Gibt es eine Literaturszene, der Sie sich besonders nahe fühlen?
Mersal: 2007 war ich zu einer unabhängigen Lyriklesung namens "Days of Poetry and Wine" in Slowenien eingeladen. Ich war dort die einzige arabische Dichterin. Die Arbeiten der Teilnehmer wurden vor der Veranstaltung übersetzt und dann auf Englisch, Slowenisch und in der Originalsprache veröffentlicht. So konnten wir alle Gedichte tatsächlich lesen und verstehen, mit denen wir dort unsere Tage verbrachten.
Mir war, als habe sich ein Fenster geöffnet. Es gibt so viele Ähnlichkeiten bei den Fragen und Bildern zwischen jenen Gedichten und der arabischen Lyrik seit den 90er Jahren. Können Sie sich eine Lyrikerin vorstellen, die in den 1990er Jahren im postkommunistischen Rumänien lebte, und mich, die ich während des Niedergangs so vieler Ideologien in Kairo lebte? Man denke beispielsweise an den arabischen Nationalismus, den Irakkrieg und die palästinensischen Konflikte. Wir haben praktisch dieselbe Grenze überschritten. Ich empfand uns als Persönlichkeiten, die dieselben prägenden Momente in ihren jeweils eigenen Kulturen erfahren haben.
Sie haben niemals Lyrik übersetzt. Nur Prosa. Gibt es dafür einen Grund?

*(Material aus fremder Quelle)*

(* ===== verification/DispatchLoop.v ===== *)
(** The owner's dispatch loop (internal/dispatch/loop.go): failover sweep, peer
    rotation with benching, rate limits, and the posts that push ready tasks to the
    workers. Together with [Dispatch] this is one side of the cluster: a post runs the
    handler of the addressed node on the shared database.

    The goroutines that post concurrently are run in the order the loop starts them,
    with one clock reading per sweep. The environment chooses for every post whether
    request and reply arrive and which database errors occur ([post_env]); it gives
    the discovered peers and the order of Go's map iteration. The construction of a
    URL from a node address is the configured [PeerBaseURL]. Tasks are limited by
    [rules], the outcome of [ratelimit.RuleForTask] per task ([None]: no limiter). *)

From S2P Require Import Prelude TriggerRule Tables Store RunState TaskOps Leases SqlAdvance Recovery.
From S2P Require Import Checkpoints OwnerManager RateLimit Dispatch.

Record peer := mkPeer { p_nodeID : string; p_baseURL : string }.

Record DispatchLoopConfig := mkDispatchLoopConfig {
  dc_NodeID : string;
  dc_Token : string;
  dc_BatchSize : Z;
  dc_Deadline : Z;
  dc_LeaseTTL : Z;
  dc_PeerBaseURL : string → string;
}.

Record DispatchLoop := mkDispatchLoop {
  dl_cfg : DispatchLoopConfig;
  dl_counter : Z;
  dl_ownerBaseURL : string;
  dl_benchedPeers : gmap string Z;
  dl_rateLimitDelays : gmap uuid (gmap uuid Z);
}.

Definition set_counter c l :=
  mkDispatchLoop (dl_cfg l) c (dl_ownerBaseURL l) (dl_benchedPeers l) (dl_rateLimitDelays l).
Definition set_benched b l :=
  mkDispatchLoop (dl_cfg l) (dl_counter l) (dl_ownerBaseURL l) b (dl_rateLimitDelays l).
Definition set_delays d l :=
  mkDispatchLoop (dl_cfg l) (dl_counter l) (dl_ownerBaseURL l) (dl_benchedPeers l) d.

Definition peerBenchCooldown : Z := 10 * second.

Definition NewDispatchLoop (cfg : DispatchLoopConfig) : DispatchLoop :=
  let cfg := mkDispatchLoopConfig (dc_NodeID cfg) (dc_Token cfg)
               (if dc_BatchSize cfg <=? 0 then 64 else dc_BatchSize cfg)
               (if dc_Deadline cfg <=? 0 then 300 * second else dc_Deadline cfg)
               (dc_LeaseTTL cfg) (dc_PeerBaseURL cfg) in
  mkDispatchLoop cfg 0 (dc_PeerBaseURL cfg (dc_NodeID cfg)) ∅ ∅.

(** * Peers *)

Definition HasPrefixAt (s : string) : bool :=
  match s with String "@" _ => true | _ => false end.

(** The [add] closure of [buildPeers]; the seen set holds the identities of [out]. *)
Definition addPeer (baseURL : string → string) (out : list peer) (addr : string) : list peer :=
  let canonical := TrimSpace addr in
  if (canonical =s "") || HasPrefixAt canonical then out
  else if bool_decide (canonical ∈ map p_nodeID out) then out
  else if baseURL canonical =s "" then out
  else out ++ [mkPeer canonical (baseURL canonical)].

Definition buildPeers (rawPeers : list string) (l : DispatchLoop) : list peer :=
  addPeer (dc_PeerBaseURL (dl_cfg l))
    (fold_left (addPeer (dc_PeerBaseURL (dl_cfg l))) rawPeers []) (dc_NodeID (dl_cfg l)).

Definition benchPeer (now : Z) (nodeID : string) (l : DispatchLoop) : DispatchLoop :=
  if nodeID =s dc_NodeID (dl_cfg l) then l
  else set_benched (<[nodeID := now + peerBenchCooldown]> (dl_benchedPeers l)) l.

Definition healthyPeers (now : Z) (peers : list peer) (l : DispatchLoop) : list peer * DispatchLoop :=
  let benched := filter (λ kv, now < kv.2) (dl_benchedPeers l) in
  let out := List.filter (λ p, negb (bool_decide (is_Some (benched !! p_nodeID p)))) peers in
  (match out with [] => peers | _ => out end, set_benched benched l).

(** * Rate limit delays of the in-memory mode *)

(** [None] is the zero time. *)
Definition rememberRateLimitDelay (runID taskID : uuid) (retryAfter : option Z) (l : DispatchLoop) : DispatchLoop :=
  match retryAfter with
  | None => l
  | Some t =>
      set_delays (<[runID := <[taskID := t]> (default ∅ (dl_rateLimitDelays l !! runID))]> (dl_rateLimitDelays l)) l
  end.

Definition rateLimitDelayed (runID taskID : uuid) (now : Z) (l : DispatchLoop) : bool * DispatchLoop :=
  match dl_rateLimitDelays l !! runID with
  | None => (false, l)
  | Some tasks =>
      match tasks !! taskID with
      | None => (false, l)
      | Some retryAfter =>
          if now <? retryAfter then (true, l)
          else
            let tasks := delete taskID tasks in
            (false, set_delays (if bool_decide (tasks = ∅) then delete runID (dl_rateLimitDelays l)
                                else <[runID := tasks]> (dl_rateLimitDelays l)) l)
      end
  end.

(** The filtering loop of [dispatchRunInMemory]. *)
Fixpoint filterDelayed (runID : uuid) (now : Z) (ready : list DispatchableTask) (l : DispatchLoop)
    : list DispatchableTask * DispatchLoop :=
  match ready with
  | [] => ([], l)
  | dt :: ready' =>
      let '(delayed, l) := rateLimitDelayed runID (dt_TaskID dt) now l in
      let '(out, l) := filterDelayed runID now ready' l in
      (if delayed then out else dt :: out, l)
  end.

(** * The world the loop acts on *)

Record Node := mkNode { nd_handler : Handler; nd_worker : option Worker }.

(** The database, the nodes by the base URL they listen on, the limiter's table. *)
Record World := mkWorld {
  wd_db : DB;
  wd_nodes : gmap string Node;
  wd_tokens : list RateLimitToken;
}.

Definition set_db db w := mkWorld db (wd_nodes w) (wd_tokens w).

Inductive delivery : Type := Delivered | RequestLost | ReplyLost.

Record post_env := mkPostEnv {
  pe_delivery : delivery;
  pe_faults : nat → option store_error;
  pe_faults2 : nat → option store_error;
  pe_limitFaults : nat → option store_error;
}.

(** Of one run in one sweep: its posts, and its recovery when the node does not track it. *)
Record run_env := mkRunEnv { re_posts : nat → post_env; re_recover : recover_faults }.

Record LoopState := mkLoopState { ls_loop : DispatchLoop; ls_manager : option OwnerManager; ls_world : World }.

Section loop.
Context (sha256 : string → string).
Context (rules : option (uuid → uuid → limit_error + option Rule)).

(** [None] is a network error; otherwise whether the worker accepted. *)
Definition PostDispatch (now : Z) (env : post_env) (baseURL token : string) (req : DispatchRequest) (w : World)
    : option bool * World :=
  match wd_nodes w !! baseURL, pe_delivery env with
  | None, _ => (None, w)
  | _, RequestLost => (None, w)
  | Some node, d =>
      let '(resp, (worker, db)) :=
        HandleDispatch sha256 now (pe_faults env) (pe_faults2 env) (nd_handler node) "POST" ("Bearer " +:+ token)
          (Some req) (nd_worker node) (wd_db w) in
      let w := mkWorld db (<[baseURL := mkNode (nd_handler node) worker]> (wd_nodes w)) (wd_tokens w) in
      (match d with ReplyLost => None | _ => Some (rs_Code resp =? StatusAccepted) end, w)
  end.

(** The task may be posted: no rule, or tokens acquired; otherwise it is delayed. *)
Definition acquireRateLimit (now : Z) (env : post_env) (runID taskID : uuid) (s : LoopState) : bool * LoopState :=
  match rules with
  | None => (true, s)
  | Some rules =>
      match rules runID taskID with
      | inl _ => (false, s)
      | inr None => (true, s)
      | inr (Some rule) =>
          let w := ls_world s in
          let '(acquired, tokens) := Acquire now (ru_Resource rule) (ru_Units rule) (ru_Limit rule) (ru_Window rule)
                                       (wd_tokens w) in
          let w := mkWorld (wd_db w) (wd_nodes w) tokens in
          match acquired with
          | inl _ => (false, mkLoopState (ls_loop s) (ls_manager s) w)
          | inr true => (true, mkLoopState (ls_loop s) (ls_manager s) w)
          | inr false =>
              let retryAfter := now + RetryAfter now (ru_Window rule) in
              match withStoreBusyRetry (pe_limitFaults env) (RateLimitTask now runID taskID (Some retryAfter)) (wd_db w) with
              | (inl _, db) => (false, mkLoopState (ls_loop s) (ls_manager s) (set_db db w))
              | (inr _, db) =>
                  (false, mkLoopState
                            (match ls_manager s with
                             | Some _ => rememberRateLimitDelay runID taskID (Some retryAfter) (ls_loop s)
                             | None => ls_loop s
                             end) (ls_manager s) (set_db db w))
              end
          end
      end
  end.

Definition postOne (now : Z) (env : post_env) (runID : uuid) (p : peer) (req : DispatchRequest) (s : LoopState) : LoopState :=
  let cfg := dl_cfg (ls_loop s) in
  let '(accepted, w) := PostDispatch now env (p_baseURL p) (dc_Token cfg) req (ls_world s) in
  match accepted with
  | None => mkLoopState (benchPeer now (p_nodeID p) (ls_loop s)) (ls_manager s) w
  | Some false => mkLoopState (ls_loop s) (ls_manager s) w
  | Some true =>
      let leaseMs := (now + dc_Deadline cfg) / 1000000 in
      mkLoopState (ls_loop s)
        (ManagerMarkDispatched runID (dr_TaskID req) (p_nodeID p) (dr_Attempt req) leaseMs <$> ls_manager s) w
  end.

(** [l.counter.Add(1) - 1] on a uint64. *)
Definition nextIndex (l : DispatchLoop) : Z * DispatchLoop :=
  (dl_counter l, set_counter ((dl_counter l + 1) mod 2 ^ 64) l).

(** [peers[idx % len(peers)]]; [p0] is the first peer. *)
Definition pickPeer (p0 : peer) (peers : list peer) (idx : Z) : peer :=
  nth (Z.to_nat (idx mod Z.of_nat (length peers))) peers p0.

Definition dispatchOne (now : Z) (env : post_env) (runID : uuid) (generation : Z) (p0 : peer) (peers : list peer)
    (dt : DispatchableTask) (s : LoopState) : LoopState :=
  let '(idx, l) := nextIndex (ls_loop s) in
  let s := mkLoopState l (ls_manager s) (ls_world s) in
  let p := pickPeer p0 peers idx in
  let req := mkDispatchRequest runID (dt_TaskID dt) generation (dt_Attempt dt) (p_nodeID p) (dl_ownerBaseURL l)
               (now + dc_Deadline (dl_cfg l)) in
  let '(ok, s) := acquireRateLimit now env runID (dt_TaskID dt) s in
  if ok then postOne now env runID p req s else s.

Fixpoint dispatchTasks (now : Z) (env : nat → post_env) (runID : uuid) (generation : Z) (p0 : peer)
    (peers : list peer) (tasks : list DispatchableTask) (s : LoopState) : LoopState :=
  match tasks with
  | [] => s
  | dt :: tasks' =>
      dispatchTasks now env runID generation p0 peers tasks'
        (dispatchOne now (env (length tasks')) runID generation p0 peers dt s)
  end.

Context (uuid_String : uuid → string) (uuid_Parse : string → option uuid).
Context (iter1 iter2 : RunTopology → list uuid) (iter3 : RunState → list uuid).

Definition dispatchRunInMemory (now : Z) (env : run_env) (runID : uuid) (generation : Z) (p0 : peer)
    (peers : list peer) (m : OwnerManager) (s : LoopState) : LoopState :=
  let dispatch m s :=
    match ReadyForDispatch runID m with
    | [] => s
    | ready =>
        let '(ready, l) := filterDelayed runID now ready (ls_loop s) in
        let s := mkLoopState l (ls_manager s) (ls_world s) in
        dispatchTasks now (re_posts env) runID generation p0 peers (take (Z.to_nat (dc_BatchSize (dl_cfg l))) ready) s
    end in
  if Owns runID m then dispatch m s
  else match Recover uuid_String uuid_Parse iter1 iter2 iter3 (re_recover env) now runID generation m (wd_db (ls_world s)) with
       | (inl _, (m, db)) => mkLoopState (ls_loop s) (Some m) (set_db db (ls_world s))
       | (inr _, (m, db)) => dispatch m (mkLoopState (ls_loop s) (Some m) (set_db db (ls_world s)))
       end.

Definition dispatchRun (now : Z) (env : run_env) (p0 : peer) (peers : list peer) (s : LoopState)
    (run : uuid * Z) : LoopState :=
  let '(runID, generation) := run in
  match ls_manager s with
  | Some m => dispatchRunInMemory now env runID generation p0 peers m s
  | None =>
      let tasks := PendingTasksForDispatch now runID (dc_BatchSize (dl_cfg (ls_loop s))) (wd_db (ls_world s)) in
      dispatchTasks now (re_posts env) runID generation p0 peers
        (map (λ r, mkDispatchableTask (tr_TaskID r) (tr_Attempt r)) tasks) s
  end.

(** One sweep: [rawPeers] are the discovered peers ([None]: discovery failed), [iter]
    the order of the iteration over the owned runs. *)
Definition tick (now : Z) (env : uuid → run_env) (takeFault : option store_error) (rawPeers : option (list string))
    (iter : gmap uuid Z → list (uuid * Z)) (s : LoopState) : LoopState :=
  let cfg := dl_cfg (ls_loop s) in
  let s := match ls_manager s with
           | Some _ =>
               mkLoopState (ls_loop s) (ls_manager s)
                 (set_db (Transaction takeFault (AcquireExpiredLeases now (dc_NodeID cfg) (dc_LeaseTTL cfg))
                            (wd_db (ls_world s))).2 (ls_world s))
           | None => s
           end in
  match rawPeers with
  | None => s
  | Some rawPeers =>
      match buildPeers rawPeers (ls_loop s) with
      | [] => s
      | all =>
          let '(peers, l) := healthyPeers now all (ls_loop s) in
          let s := mkLoopState l (ls_manager s) (ls_world s) in
          match peers with
          | [] => s
          | p0 :: _ =>
              fold_left (λ s run, dispatchRun now (env run.1) p0 peers s run)
                (iter (OwnedRunsWithGenerations now (dc_NodeID cfg) (wd_db (ls_world s)))) s
          end
      end
  end.
End loop.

Mersal: Ich traue mich nicht an die Übersetzung von Lyrik heran. Ich habe das wohl immer als große Verantwortung gesehen. Mittlerweile denke ich aber anders darüber. Vielleicht war ich da ein bisschen zu ängstlich.
Würden Sie lieber von jemandem übersetzt werden, der kein Lyriker ist?
Mersal: Das Übersetzen ist immer mit einem gewissen Unbehagen verbunden. Schließlich überträgt man einen Text aus einer Kultur in eine andere. Das gilt auch für die Übersetzung meiner Werke durch Khaled Mattawa, der mir sehr nahe steht. Es gab Momente, in denen ich dachte: Er ist ein wunderbarer Lyriker und Übersetzer. Werden deshalb zwei Stimmen in meinen Gedichten miteinander ringen – seine und meine? Bei einem Übersetzer, der kein Lyriker ist, hätte ich andere Bedenken.
Nach einiger Zeit muss man seine Gedichte aus der eigenen Obhut in andere Sprachen und Kulturen entlassen. Man stellt sich vor, dass die eigene Stimme durch die Atmosphäre in weit entfernte Ohren dringt. Wie sollten wir bestimmen können, wie unsere Stimme dorthin gelangt? Jene Sprache kann sich weicher oder langgezogener anhören als die eigene. Sie kann sehr eloquent sein, so als gehöre man einer Elite an. Ein Übersetzer, der mein Gedicht auswählt und darüber brütet, wie er es in seine eigene Sprache überträgt, hat das Recht, es umzuschreiben. So lange der Klang meiner Stimme die Reise an das neue Ziel übersteht.
Das Interview führte Marcia Lynx Qualey.